(** [struct sym_key]: [name] is the string held in the 64-byte array.
    The bytes behind its terminator are never read: the keys are compared
    with [strcmp] and copied out with [strncpy]. *)
Record sym_key := { sym_name : list byte }.

Definition sym_key_zero : sym_key := {| sym_name := [] |}.

Definition sym_key_compare (left right : sym_key) : Z :=
  strcmp (sym_name left) (sym_name right).

(** [int] has 32 bits, on the 32-bit and the 64-bit platforms the tool is
    built for.  A [size_t] value that does not fit is reduced modulo 2^32
    when it is stored in an [int], as the compilers of these platforms
    do. *)
Definition INT_MAX : Z := 2147483647.

Definition to_int (v : Z) : Z :=
  (v + 2147483648) mod 4294967296 - 2147483648.

(** [len >= sizeof (key->name)] with [len] an [int]: the comparison is
    made in [size_t], where a negative [len] is above every size. *)
Definition ge_sizeof (len : Z) (size : nat) : bool :=
  (len <? 0) || (Z.of_nat size <=? len).

Definition sym_key_init (text : list byte) : sym_key :=
  let len := to_int (Z.of_nat (strlen text)) in
  let len := if ge_sizeof len NAME_SIZE then Z.of_nat NAME_SIZE - 1 else len in
  {| sym_name := memcpy_str text (Z.to_nat len) |}.

(** [struct addr_key], with [name] as in [sym_key]; [addr] is an
    [address_t], an unsigned integer kept as its value in [Z]. *)
Record addr_key := { ak_addr : Z; ak_name : list byte }.

Definition addr_key_zero : addr_key := {| ak_addr := 0; ak_name := [] |}.

Definition addr_key_compare (left right : addr_key) : Z :=
  if ak_addr left <? ak_addr right then -1
  else if ak_addr left >? ak_addr right then 1
  else strcmp (ak_name left) (ak_name right).

Definition addr_key_init (addr : Z) (text : list byte) : addr_key :=
  let len := to_int (Z.of_nat (strlen text)) in
  let len := if ge_sizeof len NAME_SIZE then Z.of_nat NAME_SIZE - 1 else len in
  {| ak_addr := addr; ak_name := memcpy_str text (Z.to_nat len) |}.

(** The probe of [stab_nearest]: all 64 bytes of [name] are 0xff and no
    terminator is stored.  Against a stored name (at most 63 bytes and a
    terminator) [strcmp] stops inside the array. *)
Definition probe_name : list byte := repeat xff NAME_SIZE.

(** ** The ordered index *)

(** [struct btree_def], as [sym_table_def] and [addr_table_def] fill it;
    [key_size] and [data_size] describe the memory layout only and are
    left out. *)
Record btree_def (K : Type) := {
  compare : K -> K -> Z;
  zero : K;
  branches : Z
}.
Arguments compare {K} _ _ _.
Arguments zero {K} _.
Arguments branches {K} _.

Definition sym_table_def : btree_def sym_key := {|
  compare := sym_key_compare;
  zero := sym_key_zero;
  branches := 32
|}.

Definition addr_table_def : btree_def addr_key := {|
  compare := addr_key_compare;
  zero := addr_key_zero;
  branches := 32
|}.

(** What the index asks of a comparison function: a total order on the
    keys, given by the sign of the result. *)
Class btree_order {K : Type} (cmp : K -> K -> Z) : Prop := {
  cmp_eq : forall x y, cmp x y = 0 <-> x = y;
  cmp_flip : forall x y, cmp x y < 0 <-> 0 < cmp y x;
  cmp_trans : forall x y z, cmp x y < 0 -> cmp y z < 0 -> cmp x z < 0
}.

(** Modelled from the spec: [btree_t] of [btree.h], which is not among the
    sources.  The spec asks for an ordered associative container with
    unique keys; the model is the list of its records in ascending key
    order together with the position the last [seek] left. *)
Record btree (K V : Type) := {
  items : list (K * V);
  cursor : option nat
}.
Arguments items {K V} _.
Arguments cursor {K V} _.

(** Modelled from the spec: the modes of [seek] that [stab.c] uses. *)
Inductive btree_selmode_t := BTREE_LE | BTREE_NEXT | BTREE_FIRST.

Section BTree.
Context {K V : Type}.
Variable def : btree_def K.

(** Modelled from the spec: exact lookup in the ordered list of records. *)
Fixpoint items_get (l : list (K * V)) (key : K) : option V :=
  match l with
  | [] => None
  | (k, v) :: l' => if compare def key k =? 0 then Some v else items_get l' key
  end.

(** Modelled from the spec: insert in key order; a record with an equal
    key is replaced. *)
Fixpoint items_put (l : list (K * V)) (key : K) (data : V) : list (K * V) :=
  match l with
  | [] => [(key, data)]
  | (k, v) :: l' =>
      if compare def key k <? 0 then (key, data) :: (k, v) :: l'
      else if compare def key k =? 0 then (key, data) :: l'
      else (k, v) :: items_put l' key data
  end.

(** Modelled from the spec: removal of the record with an equal key. *)
Fixpoint items_delete (l : list (K * V)) (key : K) : list (K * V) :=
  match l with
  | [] => []
  | (k, v) :: l' =>
      if compare def key k =? 0 then l' else (k, v) :: items_delete l' key
  end.

(** Modelled from the spec: the [LESS_OR_EQUAL] seek, the position of the
    last record whose key is not above [key]. *)
Fixpoint items_le (l : list (K * V)) (key : K) : option nat :=
  match l with
  | [] => None
  | (k, _) :: l' =>
      if compare def k key <=? 0
      then match items_le l' key with
           | Some i => Some (S i)
           | None => Some O
           end
      else None
  end.

(** Modelled from the spec: [btree_alloc], the empty index. *)
Definition btree_alloc : btree K V := {| items := []; cursor := None |}.

(** Modelled from the spec: [btree_clear]. *)
Definition btree_clear (bt : btree K V) : btree K V :=
  {| items := []; cursor := None |}.

(** Modelled from the spec: [btree_get], exact lookup; [Some data] stands
    for the return value 0 with [data] written, [None] for not found. *)
Definition btree_get (bt : btree K V) (key : K) : option V :=
  items_get (items bt) key.

(** Modelled from the spec: [btree_put], insert with upsert semantics.
    The spec lets it fail; [alloc] says whether the memory it asks for is
    granted.  A failed insert returns -1 and stores nothing; a change of
    the index leaves no seek position. *)
Definition btree_put (alloc : bool) (bt : btree K V) (key : K) (data : V)
  : btree K V * Z :=
  if alloc
  then ({| items := items_put (items bt) key data; cursor := None |}, 0)
  else (bt, -1).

* The task *
Tell how many lines in the data contain the word "position", answering with that number and no other text.

* Response area *
3